If you have any questions or comments please feel free to post them here.  Thanks!

Friday, July 8, 2011

Tools, tools, they're only tools!!!

As humans we have an instinctual need to belong. Whether it's a tribe, a religion, a team or any of a thousand others entities we can belong too, we like to belong... And so it is with eLearning development tools (or for that matter any kind of software tools).

As with all things, belonging can be a double-edged sword. When people "adopt" software tools and become zealots for the tools, it's usually harmless. But that zeal for a specific tool can also be blinding.

I've been involved with computers since my first programming class in college back in '72 (that's 1972 when computers were huge and speeds were sloooow).  I've worked as a programmer, systems analyst, instructional designer, director, V.P and business owner. I've seen hundreds of tools come and go both in programming and authoring. Attachments to any tool may be hazardous to your mental well-being!

When RELATE became an eLearning vendor, after years of implementing ERP systems, it was quite a change in terms of the quality of software used to develop courses. Tools were not quite at the "professional" level we were used to, but they were adequate.  In those days we used the following tools:

  • Macromedia Authorware
  • Aimtech IconAuthor
  • Allen Communications Quest
  • Asymetrix Toolbook
Any of these tools was more capable and powerful than the tools currently on the market. But they all required more expertise in order to be a proficient developer. Knowledge of programming was also a great plus in those days as these tools had programming or scripting languages as part of their toolset.
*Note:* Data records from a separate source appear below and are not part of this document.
Lemma lookup_kmap_cons_path {A} (n : string) (m : gmap (list string) A) (p : list string) :
  (kmap (cons n) m : gmap (list string) A) !! p =
    match p with [] => None | n' :: q => if String.eqb n n' then m !! q else None end.
Proof.
  destruct p as [|n' q].
  - apply lookup_kmap_None; [apply _|]. by intros ? [=].
  - destruct (String.eqb_spec n n') as [<-|Hne].
    + apply (lookup_kmap (cons n)).
    + apply lookup_kmap_None; [apply _|]. intros ? [= ??]. congruence.
Qed.

Lemma attr_at_nil (u : JaxModule) : attr_at u [] = None.
Proof. by destruct u. Qed.

(** The flattened registry agrees with the lookup by dotted name. *)
Lemma attributes_lookup (u : JaxModule) (p : list string) :
  attributes u !! p = attr_at u p.
Proof.
  revert p. induction u as [c sh attrs subs IH] using JaxModule_ind'. intros p.
  cbn [attributes attr_at]. rewrite lookup_union, lookup_kmap_singleton_path.
  destruct p as [|n [|k' q]].
  - rewrite (left_id_L None union).
    induction IH as [|[n s] subs Hs IH' IHl]; [done|].
    cbn. rewrite lookup_union, lookup_kmap_cons_path, IHl. done.
  - destruct (attrs !! n) eqn:E.
    + by rewrite union_Some_l.
    + rewrite (left_id_L None union).
      induction IH as [|[n' s] subs Hs IH' IHl]; [done|].
      cbn. rewrite lookup_union, lookup_kmap_cons_path, IHl.
      cbn in Hs. destruct (String.eqb n' n); [|done].
      by rewrite Hs, attr_at_nil.
  - rewrite (left_id_L None union).
    induction IH as [|[n' s] subs Hs IH' IHl]; [done|].
    cbn. rewrite lookup_union, lookup_kmap_cons_path, IHl.
    cbn in Hs. rewrite String.eqb_sym.
    destruct (String.eqb n n'); [|rewrite (left_id_L None union); reflexivity].
    rewrite Hs. destruct (attr_at s (k' :: q));
      [apply union_Some_l | rewrite (left_id_L None union); reflexivity].
Qed.
(** * Non-maximum suppression of mmcv ([mmcv/ops/nms.py])

    A shallow embedding of the NMS family of [mmcv/ops/nms.py] and of the
    properties its specification states.

    Numbers.  The arrays hold floating-point numbers; they are idealised
    here as rationals ([Q]), so that sums, products and quotients are
    exact.  Indices are natural numbers, class ids and the integer
    arguments ([offset], [max_num], [split_thr]) are in [Z].  The
    properties of [batched_nms] use no law of the exact shift: none uses
    that moving two boxes by the offset of their class leaves their overlap
    as it was, which rounding can break; they speak of the rows of
    [boxes_for_nms] as the code computes them.  Where the code sorts, an
    order is stated up to the order of equal scores.

    Arrays.  A one-dimensional array is a list.  A two-dimensional array
    keeps its number of columns next to its rows ([tensor2]), because the
    code reads [size(1)] of arrays without rows.  The conversions between
    numpy arrays and tensors keep every value and are left out.

    Errors.  A Python exception is the [Raise] result of the [result]
    monad. *)

From Stdlib Require Import String.
From Stdlib Require Import List ZArith QArith Qminmax Bool Lia Lqa.
From Stdlib Require Import Permutation Sorted.
Import ListNotations.

Local Open Scope Q_scope.

(** ** Results and exceptions *)

Inductive exn : Type :=
| AssertionError
| TypeError
| IndexError
| KeyError
| RuntimeError
| NotImplementedError.

Inductive result (A : Type) : Type :=
| Ok (a : A)
| Raise (e : exn).

Arguments Ok {A} a.
Arguments Raise {A} e.

Definition bind {A B : Type} (c : result A) (k : A -> result B) : result B :=
  match c with
  | Ok a => k a
  | Raise e => Raise e
  end.

Notation "x <- c ;; k" := (bind c (fun x => k))
  (at level 61, c at next level, right associativity).
Notation "' p <- c ;; k" := (bind c (fun x => let p := x in k))
  (at level 61, p pattern, c at next level, right associativity).

(** [assert b] of Python. *)
Definition assert (b : bool) : result unit :=
  if b then Ok tt else Raise AssertionError.

(** A [for] loop whose body may raise. *)
Fixpoint for_each {A S : Type} (body : A -> S -> result S) (l : list A)
    (s : S) : result S :=
  match l with
  | [] => Ok s
  | a :: l' => s' <- body a s ;; for_each body l' s'
  end.

(** [d.pop(key, default)] and default arguments. *)
Definition default {A : Type} (d : A) (o : option A) : A :=
  match o with
  | Some a => a
  | None => d
  end.

(** ** The array operations the code uses *)

Module Torch.

(** [x < y] on numbers. *)
Definition Qlt_bool (x y : Q) : bool := negb (Qle_bool y x).

Record tensor2 : Type := T2 { ncol : nat; rows : list (list Q) }.

(** [t.size(0)]. *)
Definition size0 (t : tensor2) : nat := length (rows t).

(** Every row of an array has its number of columns. *)
Definition wf2 (t : tensor2) : Prop :=
  Forall (fun r => length r = ncol t) (rows t).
Wait, wait, before you start screaming that all the current tools also have the ability to write HTML or Flash or whatever, those are external languages to the authoring tools themselves. Proficiency is now needed across many more tools than was needed before...

Today we have tools that seem more watered down in many ways. They are aimed at instructional designers vs. developers, which would explain why the tools are less technical.  Tools like Adobe Captivate allow extension to be written in Flash in the form of widgets, which usually need programmer intervention to make them work. Tools like Lectora can be enhanced using JavaScript, HTML or other web-based programming standards. Again, programming intervention is required.

Ultimately, a tool is a tool. Getting attached to any tool as the "end all" tool is, in today's rapidly changing economy and marketplace, somewhat suicidal.  Of all the tools I mentioned above, only Toolbook is still around and it's largely unused by many. All of the attachments, praises and good capabilities of those tools meant nothing as the markets, or perceptions of the markets by the vendors, changed.

Tools are just that: tools!

If you were building a house, you would have a large set of tools. Many hammers, screwdrivers, saws, drills, planes, wrenches, etc. The more tools you have, the more you are able to deal with tasks at hand in a flexible manner. Less tools would necessitate finding many workarounds and take much more time.

eLearning development is like buying a house. You need graphics, audio, video, text, animations, and something to somehow tie all of that together. One tool can rarely do all of that though some try. For example, if your project requires some soft-skills training you could do a combination of Trivantis and Adobe Captivate. You may use PowerPoint and Captivate. You might use Articulate and TechSmith Camtasia. The combinations are endless.

Yes, you may be able to do all in one tool, but is that one tool the best one for the job? Often, a tool can do everything but in a mediocre way.

Like a building contractor, having lots of tools in your eLearning arsenal is a good thing.  Development today is much buggier than it was back then and rarely does any one tool fit all the needs possible. Some tools require half of your time finding workarounds or fixing problems within the tool. Other tools do more but badly. And not all tools will be around tomorrow.

Budget permitting, get as many tools as you can for your development efforts. Mix and match them. Use the best tool for the job. And above all,  don't become co-dependent or overly attached to any tool. Remember, they're just tools!